Collected data entries:
================================

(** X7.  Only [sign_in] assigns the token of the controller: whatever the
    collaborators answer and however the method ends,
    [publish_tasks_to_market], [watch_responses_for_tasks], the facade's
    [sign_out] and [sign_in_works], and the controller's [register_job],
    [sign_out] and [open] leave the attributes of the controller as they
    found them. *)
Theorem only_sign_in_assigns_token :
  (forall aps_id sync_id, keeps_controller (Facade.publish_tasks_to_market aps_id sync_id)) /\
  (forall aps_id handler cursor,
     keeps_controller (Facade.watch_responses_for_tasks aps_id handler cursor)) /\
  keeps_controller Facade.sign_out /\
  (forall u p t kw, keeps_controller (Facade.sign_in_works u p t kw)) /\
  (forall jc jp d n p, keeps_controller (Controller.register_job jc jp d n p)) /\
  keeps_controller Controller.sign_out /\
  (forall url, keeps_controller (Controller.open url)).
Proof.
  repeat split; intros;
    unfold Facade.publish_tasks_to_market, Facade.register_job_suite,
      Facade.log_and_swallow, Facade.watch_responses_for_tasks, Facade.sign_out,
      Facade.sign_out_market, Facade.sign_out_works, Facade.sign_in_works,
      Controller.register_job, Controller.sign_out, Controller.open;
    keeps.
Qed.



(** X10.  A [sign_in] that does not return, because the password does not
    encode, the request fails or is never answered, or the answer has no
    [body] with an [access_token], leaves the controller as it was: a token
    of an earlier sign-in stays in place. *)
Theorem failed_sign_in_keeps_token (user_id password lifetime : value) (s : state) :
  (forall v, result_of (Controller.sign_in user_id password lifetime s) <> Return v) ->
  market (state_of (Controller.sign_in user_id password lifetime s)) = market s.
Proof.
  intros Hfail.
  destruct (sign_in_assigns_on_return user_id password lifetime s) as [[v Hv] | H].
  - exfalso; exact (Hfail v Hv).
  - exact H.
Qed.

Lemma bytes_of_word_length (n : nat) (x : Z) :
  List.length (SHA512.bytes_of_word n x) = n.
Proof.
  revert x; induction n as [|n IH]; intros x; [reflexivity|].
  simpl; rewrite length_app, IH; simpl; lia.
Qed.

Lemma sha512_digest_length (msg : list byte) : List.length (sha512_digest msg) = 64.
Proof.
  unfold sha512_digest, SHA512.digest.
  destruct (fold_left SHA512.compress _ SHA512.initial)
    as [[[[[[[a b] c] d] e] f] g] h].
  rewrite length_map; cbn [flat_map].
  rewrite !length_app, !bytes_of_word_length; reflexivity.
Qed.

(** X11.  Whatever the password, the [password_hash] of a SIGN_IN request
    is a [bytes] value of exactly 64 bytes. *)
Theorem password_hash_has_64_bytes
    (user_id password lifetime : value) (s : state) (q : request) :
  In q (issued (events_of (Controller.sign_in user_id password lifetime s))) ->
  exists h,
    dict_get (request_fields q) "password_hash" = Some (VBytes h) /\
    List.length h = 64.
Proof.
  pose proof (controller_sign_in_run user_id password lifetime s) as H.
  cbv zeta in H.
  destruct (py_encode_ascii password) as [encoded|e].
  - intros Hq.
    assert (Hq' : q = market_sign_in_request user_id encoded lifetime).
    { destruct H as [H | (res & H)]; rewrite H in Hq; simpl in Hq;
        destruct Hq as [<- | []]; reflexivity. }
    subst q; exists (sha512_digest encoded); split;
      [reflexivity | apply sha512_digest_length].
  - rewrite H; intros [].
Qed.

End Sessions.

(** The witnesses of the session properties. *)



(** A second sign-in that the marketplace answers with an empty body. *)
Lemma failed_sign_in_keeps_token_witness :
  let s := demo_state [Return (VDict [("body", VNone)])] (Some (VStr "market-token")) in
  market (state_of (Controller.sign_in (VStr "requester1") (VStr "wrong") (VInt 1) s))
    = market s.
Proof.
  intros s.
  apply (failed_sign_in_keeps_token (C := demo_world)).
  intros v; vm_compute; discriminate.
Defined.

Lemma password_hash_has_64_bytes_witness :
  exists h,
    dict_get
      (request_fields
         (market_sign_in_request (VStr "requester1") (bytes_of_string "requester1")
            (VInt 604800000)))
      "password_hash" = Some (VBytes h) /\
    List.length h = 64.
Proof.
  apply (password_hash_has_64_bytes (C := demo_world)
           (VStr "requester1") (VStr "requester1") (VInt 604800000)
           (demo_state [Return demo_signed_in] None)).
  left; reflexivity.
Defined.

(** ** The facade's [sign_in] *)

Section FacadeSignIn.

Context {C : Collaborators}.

================================

Action item |
Find the string "Lemma" in the data. Report each line it appears in.

Task response |
Lemma bytes_of_word_length (n : nat) (x : Z) :
Lemma sha512_digest_length (msg : list byte) : List.length (sha512_digest msg) = 64.
Lemma failed_sign_in_keeps_token_witness :
Lemma password_hash_has_64_bytes_witness :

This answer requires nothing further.